Abigail Scott Duniway
Abigail Scott Duniway | |
---|---|
Duniway between 1870 and 1900 | |
Born |
Abigail Jane Scott October 22, 1834 farm near Groveland, Illinois, U.S. |
Died |
October 11, 1915 80) Portland, Oregon, U.S. | (aged
Resting place |
River View Cemetery in Portland 45°27′29″N 122°40′01″W / 45.45806°N 122.66694°W[1] |
Known for | Women's suffrage leadership, writing, journalism, pioneer farming |
Spouse(s) | Benjamin Charles Duniway |
Children | 6 |
Parent(s) | John Tucker Scott and Ann (Roelofson) Scott |
Relatives | Harvey W. Scott, brother |
Abigail Scott Duniway (October 22, 1834 – October 11, 1915) was an American women's rights advocate, newspaper editor and writer, whose efforts were instrumental in gaining voting rights for women.
Biography
Abigail S. Duniway was born Abigail Jane Scott near Groveland, Illinois, to John Tucker Scott and Anne Roelofson Scott. Of the nine children in her family who survived infancy, she was the second. She grew up on the family farm and attended a local school intermittently. In March 1852, against the wishes of Anne Scott, who had concerns about her health, John organized a party of 30 people and 5 ox-drawn wagons to emigrate to Oregon, 2,400 miles (3,900 km) away by trail. Anne died of cholera near Fort Laramie, on the Oregon Trail, in June, and Willie, age 3, the youngest child in the family, died in August along the Burnt River in Oregon. In October, the emigrants reached their destination, Lafayette, in the Willamette Valley. After teaching school in Eola in early 1853, Abigail Scott Duniway married Benjamin Charles Duniway, a farmer from Illinois, on August 1. They had six children: Clara Belle (b. 1854), Willis Scott (1856), Hubert (1859), Wilkie Collins (1861), Clyde Augustus (1866), and Ralph Roelofson (1869).[2]

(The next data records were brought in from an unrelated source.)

(** *** _check_response *)

Definition _check_response (response : Response) : M unit :=
  logger_log DEBUG "Received response:
%s" [LStr (content response)] ;;
  try_except
    (lift (raise_for_status response) ;;
     body <- lift (response_json response) ;;
     status <- lift (getitem body "status") ;;
     if negb (truthy status)
     then _report_failure (Some "your e-mail address appears to be invalid")
     else ret tt)
    (fun e =>
       match e with
       | HTTPError => Some (_report_failure None)
       | ValueError | KeyError _ =>
           Some (_report_failure (Some "there was a problem with the server response"))
       | _ => None
       end).

(** *** subscribe *)

Definition subscribe_data (address : string) : list (string * string) :=
  [ ("data_type", "json");
    ("email", address);
    ("form_id", "eff_supporters_library_subscribe_form") ].

Definition subscribe (address : string) : M unit :=
  let url := EFF_SUBSCRIBE_URI E in
  let data := subscribe_data address in
  logger_log INFO "Subscribe to the EFF mailing list (email: %s)." [LStr address] ;;
  logger_log DEBUG "Sending POST request to %s:
%s" [LStr url; LDict data] ;;
  response <- requests_post url data ;;
  _check_response response.

(** *** handle_subscription

    [config] and [acc] are the objects held by the world.  The pending
    address is read twice, for the test and for the call; a value that
    passed the test is a string, so the [None] branch below is never taken. *)

Definition handle_subscription : M unit :=
  cfg <- get_config ;;
  a <- get_acc ;;
  if dry_run cfg || negb (bool_decide (is_Some a))
  then ret tt
  else
    m <- get_meta ;;
    if str_truthy (register_to_eff m)
    then
      match register_to_eff m with
      | Some address =>
          subscribe address ;;
          m <- get_meta ;;
          set_meta (meta_update m None) ;;
          storage_update_meta
      | None => ret tt
      end
    else ret tt.

(** *** _want_subscription

    Declared with one parameter, [invalid_email].  The argument of the
    prompt is the conditional [invalid_prefix + prompt if invalid else msg],
    whose test is evaluated first. *)

Definition invalid_prefix : string :=
  "There seem to be problems with the contact email address provided.".

Definition prompt : string :=
  "Would you be willing, once your first certificate is successfully issued, "
  +:+ "to share your email address with the Electronic Frontier Foundation, a "
  +:+ "founding partner of the Let's Encrypt project and the non-profit organization "
  +:+ "that develops Certbot? We'd like to send you email about our work encrypting "
  +:+ "the web, EFF news, campaigns, and ways to support digital freedom. "
  +:+ "

 If you don't want to see this prompt in the future, you can run the "
  +:+ "client with the --no-eff-mail flag set".

Definition _want_subscription (args : list pyval) : M bool :=
  frame <- bind_args "_want_subscription" ["invalid_email"] args ;;
  let frame :=
    (frame ++ [("invalid_prefix", PStr invalid_prefix); ("prompt", PStr prompt)])%list in
  invalid <- load_name frame "invalid" ;;
  message <-
    (if py_truthy invalid
     then ret (PStr (invalid_prefix +:+ prompt))
     else load_name frame "msg") ;;
  display_util_yesno message false.

(** *** _get_subscription_email

    Declared without parameters; [None] is returned when the text entered
    does not pass [util.safe_email]. *)

Definition _get_subscription_email (args : list pyval) : M (option string) :=
  frame <- bind_args "_get_subscription_email" [] args ;;
  c <- load_name frame "config" ;;
  default_email <- getattr_email c ;;
  reuse_email_msg <-
    str_add3 "would you like to re-use your email address (" default_email
             ") for the EFF newsletter?" ;;
  reuse <- display_util_yesno (PStr reuse_email_msg) false ;;
  if reuse
  then c <- load_name frame "config" ;; getattr_email c
  else
    let msg := "Enter email address you'd like to share with the EFF
" in
    entered <-
      try_except
        (display_util_input_text msg true)
        (fun e =>
           Some (load_name frame "errors" ;;
                 match e with
                 | MissingCommandlineFlag _ =>
                     let msg :=
                       "EFF mailing list registration must be run non-interactively unless both"
                       +:+ "the --eff-mail and --eff-email-addess flags are set" in
                     load_name frame "errors" ;;
                     raise (MissingCommandlineFlag msg)
                 | _ => raise e
                 end)) ;;
    let '(code, address) := entered in
    match code with
    | OK =>
        valid <- util_safe_email address ;;
        if valid then ret (Some address) else ret None
    | CANCEL =>
        load_name frame "errors" ;;
        raise (Error "An e-mail address must be provided.")
    end.

(** *** prepare_subscription *)

(** The [while] loop of lines 35-38.  The result tells whether the function
    goes on after the loop ([true]) or has executed the [return] inside it
    ([false]). *)
Fixpoint prepare_loop (fuel : nat) : M bool :=
  cfg <- get_config ;;
  again <-
    (if negb (str_truthy (eff_email_address cfg))
     then ret true
     else
       match eff_email_address cfg with
       | Some address => valid <- util_safe_email address ;; ret (negb valid)
       | None => ret true
       end) ;;
  if again
  then
    match fuel with
    | O => out_of_fuel
    | S fuel' =>
        want <- _want_subscription [PBool true] ;;
        if negb want
        then ret false
        else
          address <- _get_subscription_email [PBool true] ;;
          set_eff_email_address address ;;
          prepare_loop fuel'
    end
  else ret true.

(** Lines 40-42. *)
Definition prepare_persist : M unit :=
  m <- get_meta ;;
  if str_truthy (register_to_eff m)
  then storage_update_meta
  else ret tt.

Definition prepare_subscription (fuel : nat) : M unit :=
  cfg <- get_config ;;
  match eff_email cfg with
  | Some false => ret tt
  | pref =>
      want <-
        (match pref with
         | Some true => ret true
         | _ => _want_subscription []
         end) ;;
      if want
      then
        cfg <- get_config ;;
        (if negb (str_truthy (eff_email_address cfg))
         then address <- _get_subscription_email [] ;; set_eff_email_address address
         else ret tt) ;;
        continue <- prepare_loop fuel ;;
        if continue
        then
          m <- get_meta ;;
          cfg <- get_config ;;
          set_meta (meta_update m (eff_email_address cfg)) ;;
          prepare_persist
        else ret tt
      else prepare_persist
  end.

End Eff.

(** ** What the specification calls things *)

(** The result of one submission attempt (specification, section 3). *)
Inductive SubscriptionOutcome :=
  | Success
  | InvalidEmail
  | ServerError
  | MalformedResponse.

(** The user-visible failure message (specification, section 7): the
    bracketed clause is there only when a reason is given. *)
Definition failure_message (reason : option string) : string :=
  "We were unable to subscribe you the EFF mailing list"
  +:+ match reason with
      | Some r => " because " +:+ r
      | None => ""
      end
  +:+ ". You can try again later by visiting https://act.eff.org.".

(** What the user is told for each outcome: nothing on success. *)
Definition report (o : SubscriptionOutcome) : list Event :=
  match o with
  | Success => []
  | InvalidEmail =>
      [EvNotify (failure_message (Some "your e-mail address appears to be invalid"))]
  | ServerError => [EvNotify (failure_message None)]
  | MalformedResponse =>
      [EvNotify (failure_message (Some "there was a problem with the server response"))]
  end.

Definition is_2xx (r : Response) : bool :=
  ((200 <=? status_code r) && (status_code r <? 300))%Z.

(** The [status] field of a decoded body, when it has one. *)
Definition status_field (body : json) : option json :=
  match body with
  | JObj fields => dict_get "status" fields
  | _ => None
  end.

(** The classification as the specification words it (section 4.3), in its
    order. *)
Definition spec_classify (r : Response) : SubscriptionOutcome :=
  if negb (is_2xx r) then ServerError
  else
    match json_body r with
    | None => MalformedResponse
    | Some body =>
        match status_field body with
        | None => MalformedResponse
        | Some v => if truthy v then Success else InvalidEmail
        end
    end.

(** [t] occurs inside [s]. *)
Definition contains (s t : string) : Prop :=
  exists before after, s = before +:+ t +:+ after.

(** The world with more events at the end of its trace. *)
Definition extend (w : World) (evs : list Event) : World :=
  with_trace (trace w ++ evs)%list w.

(** Projections of the trace: the requests sent, the questions asked, what
    the user was told. *)
Definition posts (w : World) : list Event := List.filter is_post (trace w).
Definition prompts (w : World) : list Event := List.filter is_prompt (trace w).
Definition notifications (w : World) : list Event := List.filter is_notify (trace w).

(** The pending subscription of the account object, if there is an account. *)
Definition pending (w : World) : option string :=
  match acc w with
  | Some a => register_to_eff (meta a)
  | None => None
  end.

(** What [_check_response] makes of a response: the outcome it reports, or
    the exception that none of its [except] clauses catches. *)
Definition check_outcome (r : Response) : Outcome SubscriptionOutcome :=
  match raise_for_status r with
  | Raises _ => Returns ServerError
  | Returns _ =>
      match response_json r with
      | Raises _ => Returns MalformedResponse
      | Returns body =>
          match getitem body "status" with
          | Returns v => Returns (if truthy v then Success else InvalidEmail)
          | Raises (KeyError _) => Returns MalformedResponse
          | Raises e => Raises e
          end
      end
  end.

(** The two log records [subscribe] writes before the request. *)
Definition subscribe_logs (E : Env) (address : string) : list Event :=
  [ EvLog INFO "Subscribe to the EFF mailing list (email: %s)." [LStr address];
    EvLog DEBUG "Sending POST request to %s:
%s" [LStr (EFF_SUBSCRIBE_URI E); LDict (subscribe_data address)] ].

Definition response_log (r : Response) : Event :=
  EvLog DEBUG "Received response:
%s" [LStr (content r)].

(** ** Derived notions used in the statements *)

Definition want_subscription_arity : exn :=
  TypeError "_want_subscription(): wrong number of positional arguments".

Definition get_subscription_email_arity : exn :=
  TypeError "_get_subscription_email(): wrong number of positional arguments".

(** The world after a valid address [a] has been staged from [w]. *)
Definition staged (a : string) (w : World) : Res unit * World :=
  match acc w with
  | Some ac =>
      let m := meta_update (meta ac) (Some a) in
      (Ok tt,
       with_storage (<[acc_id ac := m]> (storage w))
         (extend (with_acc (Some {| acc_id := acc_id ac; meta := m |}) w)
                 [EvSafeEmail a; EvUpdateMeta (acc_id ac) m]))
  | None =>
      (Raise (AttributeError "'NoneType' object has no attribute 'meta'"),
       extend w [EvSafeEmail a])
  end.
(** X16.  A run cancelled at the loop boundary before file [k], over
    files with distinct relative paths, returns exactly [k] records:
    those of the first [k] files, under their relative paths and in
    their order; the summary counts [k] files. *)
Theorem cancelled_run_has_the_first_records
  (parse : string -> result Ast.node) (object_str : Ast.node -> string)
  (format_percent : Q -> string) (progress_callback : bool)
  (cancel_requests : nat -> bool) (files : list file) (k : nat) :
  k < List.length files ->
  (forall j, j < k -> cancel_requests j = false) ->
  cancel_requests k = true ->
  Forall (fun f => exists size, stat f = Ok size) (firstn k files) ->
  NoDup (map rel_path files) ->
  exists s b,
    ProjectAnalyzer.analyze_project parse object_str format_percent
      progress_callback cancel_requests files initial_state = (s, Ok b)
    /\ keys (file_analysis b) = firstn k (map rel_path files)
    /\ List.length (file_analysis b) = k
    /\ Forall2 (fun f entry =>
                  fst entry = rel_path f
                  /\ ProjectAnalyzer._analyze_file parse object_str f
                     = Ok (snd entry))
         (firstn k files) (file_analysis b)
    /\ sum_total_files (bundle_summary b) = k.
Proof.
  intros Hlen Hno Hyes Hstat Hnd.
  destruct (analyze_project_cancelled_records parse object_str
              format_percent progress_callback cancel_requests files k
              Hlen Hno Hyes Hstat) as (s & b & Hrun & Hfiles).
  assert (Hnd' : NoDup (map rel_path (firstn k files)))
    by (rewrite <- firstn_map; now apply NoDup_firstn).
  destruct (analyze_files_entries _ _ _ _ Hfiles Hnd') as (Hk & Hall).
  assert (Hn : List.length (file_analysis b) = k).
  { apply (f_equal (@List.length string)) in Hk. unfold keys in Hk.
    rewrite !length_map, length_firstn in Hk. lia. }
  destruct (analyze_project_parts _ _ _ _ _ _ _ _ _ Hrun)
    as (Ha & _ & _ & _ & Hsum).
  destruct (_analyze_architecture_spec (file_analysis b))
    as (a & Ha' & _ & Htf & _).
  rewrite Ha in Ha'. injection Ha' as <-.
  destruct (_create_summary_spec (bundle_architecture b) (bundle_issues b))
    as (sm & Hsm & S1 & _).
  rewrite Hsum in Hsm. injection Hsm as <-.
  exists s, b. split; [exact Hrun|]. split; [now rewrite Hk, firstn_map|].
  split; [exact Hn|]. split; [exact Hall|]. congruence.
Qed.

Lemma cancelled_run_has_the_first_records_witness :
  let mk := fun n : string =>
    {| name := n; rel_path := n; suffix := ".txt";
       stat := Ok 5; opened := text_of "hello" |} in
  let files := [mk "f1.txt"; mk "f2.txt"; mk "f3.txt"; mk "f4.txt";
                mk "f5.txt"] in
  exists s b,
    ProjectAnalyzer.analyze_project (fun _ => Ok (Ast.Module []))
      (fun _ => EmptyString) (fun _ => EmptyString) true
      (fun poll => (poll =? 2)%nat) files initial_state = (s, Ok b)
    /\ keys (file_analysis b) = ["f1.txt"; "f2.txt"]
    /\ List.length (file_analysis b) = 2.
Proof.
  intros mk files.
  assert (Hno : forall j, j < 2 -> (j =? 2)%nat = false)
    by (intros [|[|j]] Hj; [reflexivity | reflexivity | lia]).
  assert (Hstat : Forall (fun f => exists size, stat f = Ok size)
                    (firstn 2 files))
    by (repeat constructor; exists 5; reflexivity).
  assert (Hnd : NoDup (map rel_path files)).
  { repeat constructor; simpl; intros H;
      repeat destruct H as [H|H]; try discriminate; exact H. }
  assert (Hlen : 2 < List.length files) by (simpl; lia).
  destruct (cancelled_run_has_the_first_records
              (fun _ => Ok (Ast.Module [])) (fun _ => EmptyString)
              (fun _ => EmptyString) true (fun poll => (poll =? 2)%nat)
              files 2 Hlen Hno eq_refl Hstat Hnd)
    as (s & b & Hrun & Hk & Hn & _).
  exists s, b. split; [exact Hrun|]. split; [exact Hk | exact Hn].
Defined.
Lemma parseInt_string_of_Z (n : Z) : (0 <= n)%Z -> parseInt (string_of_Z n) = Some n.
Proof.
  intros A. unfold string_of_Z. destruct n as [|p|p]; [reflexivity| |lia].
  cbn [Z.to_int NilEmpty.string_of_int].
  rewrite parseInt_string_of_uint by apply Unsigned.to_uint_nonnil.
  rewrite Unsigned.of_to. reflexivity.
Qed.

(** X1. When [sendWebhookEvent] returns for a subscription row, one request
    was posted and answered with a 2xx status: it went to the URL of the
    row with the payload as its body and the event type in its header, and
    the signature and timestamp it carries are accepted by
    [verifyWebhookSignature] under the secret of the row at any time within
    the tolerance of the sending time, for the payload as an object and for
    its serialised text alike. *)
Theorem delivered_request_verifies :
  forall eventType payload url secret now axios_post statusCode,
    (0 <= now)%Z ->
    sendWebhookEvent eventType payload (WebhookRow url secret) now axios_post
    = Returns statusCode ->
    exists request,
      axios_post request = Responded statusCode
      /\ (200 <= statusCode < 300)%Z
      /\ req_url request = url /\ req_body request = payload
      /\ req_event request = eventType
      /\ forall tolerance received_at,
           (Z.abs (received_at - now) <= tolerance_or_default tolerance)%Z ->
           verifyWebhookSignature (req_body request) (req_signature request) secret
             (req_timestamp request) tolerance received_at = Returns true
           /\ verifyWebhookSignature (JStr (payloadString (req_body request)))
                (req_signature request) secret (req_timestamp request) tolerance
                received_at = Returns true.
Proof.
  intros eventType payload url secret now axios_post statusCode A S.
  unfold sendWebhookEvent in S. destruct url as [|c u]; [discriminate|].
  set (request := mkRequest (String c u) payload eventType
                    (generateSignature payload secret (string_of_Z now)) (string_of_Z now)) in S.
  destruct (axios_post request) as [status|message] eqn:R; [|discriminate].
  destruct ((200 <=? status) && (status <? 300))%Z eqn:B; [|discriminate].
  injection S as ->. exists request. split; [exact R|].
  apply andb_true_iff in B. destruct B as [B1 B2].
  apply Z.leb_le in B1. apply Z.ltb_lt in B2.
  split; [lia|]. repeat (split; [reflexivity|]).
  intros tolerance received_at T.
  assert (outside_tolerance (string_of_Z now) (tolerance_or_default tolerance) received_at
          = false) as W.
  { unfold outside_tolerance. rewrite parseInt_string_of_Z by exact A.
    apply Z.ltb_ge. exact T. }
  unfold verifyWebhookSignature, request.
  cbn [req_body req_signature req_timestamp]. rewrite W.
  assert (generateSignature (JStr (payloadString payload)) secret (string_of_Z now)
          = generateSignature payload secret (string_of_Z now)) as -> by reflexivity.
  unfold timingSafeEqual. rewrite Nat.eqb_refl, String.eqb_refl. split; reflexivity.
Qed.
(** * Click resolution, district selection and popup text of [MapView.tsx]

    A shallow embedding of the event handlers of
    [src/components/MapView.tsx]: the roadless-area click handler
    ([onClick]), the trail click handler ([onTrailClick]), the map-wide
    click handler ([generalClickHandler]) with its layer-priority loop, the
    popup [close] listener, and the two places that install the paint
    properties of the congressional-district layers (the styling effect and
    [handleZoomChange]).  With them the set-up of the map in
    [utils/mapSources.ts] and [utils/mapLayers.ts] ([addMapSources],
    [addMapLayers]) on the sources and the layer order of a style, and
    the listeners the effects attach and detach.

    JavaScript values are modelled as they are at run time: numbers are
    IEEE-754 binary64 values (Rocq's primitive floats), strings are
    sequences of UTF-16 code units, a property bag is a finite map from
    keys to values, and a method call on a value of the wrong type raises
    [TypeError].

    Outside the model: the cursor handlers [onEnter] and [onLeave],
    [getGeoJSONBounds], the controls, and the [console.log] calls of the
    click handler with the [featureId] that only they use.  The handlers
    are those of a map that is ready ([ready && map]).  Property bags have
    no prototype: the keys read are not names of [Object.prototype].
    [toLocaleString] formats the shortest decimal that reads back as the
    number, the digits [Number::toString] prints.  Showing the popup while
    it is on the map closes it first, which runs the [close] listener. *)

From Stdlib Require Import ZArith QArith Qround Qabs List String Ascii Floats Bool Lia.
From Stdlib Require Import DecimalString.
From stdpp Require Import gmap strings.

Set Warnings "-inexact-float".
Local Open Scope Z_scope.

(** ** The JavaScript run time the handlers rely on *)

Module JS.

(** A string is a sequence of UTF-16 code units; [length] is what
    [String.prototype.length] returns. *)
Abbreviation codeunit := N.
Abbreviation jsstring := (list N).

(** A source literal made of ASCII characters only. *)
Definition lit (s : string) : jsstring :=
  map N_of_ascii (list_ascii_of_string s).

(** U+2014, the text shown when a value cannot be displayed, and U+2013,
    the dash of the representative label. *)
Definition emdash : jsstring := [8212%N].
Definition endash : jsstring := [8211%N].

Inductive jsval : Type :=
| JUndefined
| JNull
| JBool (b : bool)
| JNum (x : float)
| JStr (s : jsstring).

(** ToBoolean. *)
Definition truthy (v : jsval) : bool :=
  match v with
  | JUndefined | JNull => false
  | JBool b => b
  | JNum x => negb (PrimFloat.is_nan x || PrimFloat.is_zero x)
  | JStr s => match s with [] => false | _ :: _ => true end
  end.

(** [a || b]. *)
Definition or_else (a b : jsval) : jsval := if truthy a then a else b.

(** [a && b]. *)
Definition and_then (a b : jsval) : jsval := if truthy a then b else a.

(** Completions: a computation returns normally or throws. *)
Inductive error : Type := TypeError.

Inductive completion (A : Type) : Type :=
| Normal (a : A)
| Throw (e : error).
Arguments Normal {A} a.
Arguments Throw {A} e.

Definition bind {A B : Type} (c : completion A) (k : A -> completion B)
  : completion B :=
  match c with
  | Normal a => k a
  | Throw e => Throw e
  end.

(** [try { body } catch {}] around an assignment to a variable whose value
    before the block is [dflt]. *)
Definition try_or {A : Type} (dflt : A) (body : completion A) : A :=
  match body with
  | Normal a => a
  | Throw _ => dflt
  end.

(** *** Strings *)

Definition codeunit_eqb : codeunit -> codeunit -> bool := N.eqb.

(** [starts p s]: [p] occurs in [s] at position 0. *)
Fixpoint starts (p s : jsstring) : bool :=
  match p, s with
  | [], _ => true
  | _ :: _, [] => false
  | a :: p', b :: s' => codeunit_eqb a b && starts p' s'
  end.

(** [String.prototype.includes]. *)
Fixpoint str_includes (s p : jsstring) : bool :=
  starts p s ||
  match s with
  | [] => false
  | _ :: s' => str_includes s' p
  end.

The Duniways farmed in Clackamas County until 1857, when they moved to a farm near Lafayette. They lost this second farm after a friend of Benjamin defaulted on a note endorsed by Benjamin. Soon afterward, Benjamin was permanently disabled in an accident involving a runaway team, and Abigail had to support the family. At first, she opened and ran a small boarding school in Lafayette. In 1866, she moved to Albany where she taught in a private school for a year, then opened a millinery and notions shop, which she ran for five years. Angered by stories of injustice and mistreatment relayed to her by married patrons of her shop, and encouraged by Benjamin, she moved to Portland in 1871 to found The New Northwest, a weekly newspaper devoted to women's rights, including suffrage. She published the first issue on May 5, 1871, and continued The New Northwest for 16 years.[2]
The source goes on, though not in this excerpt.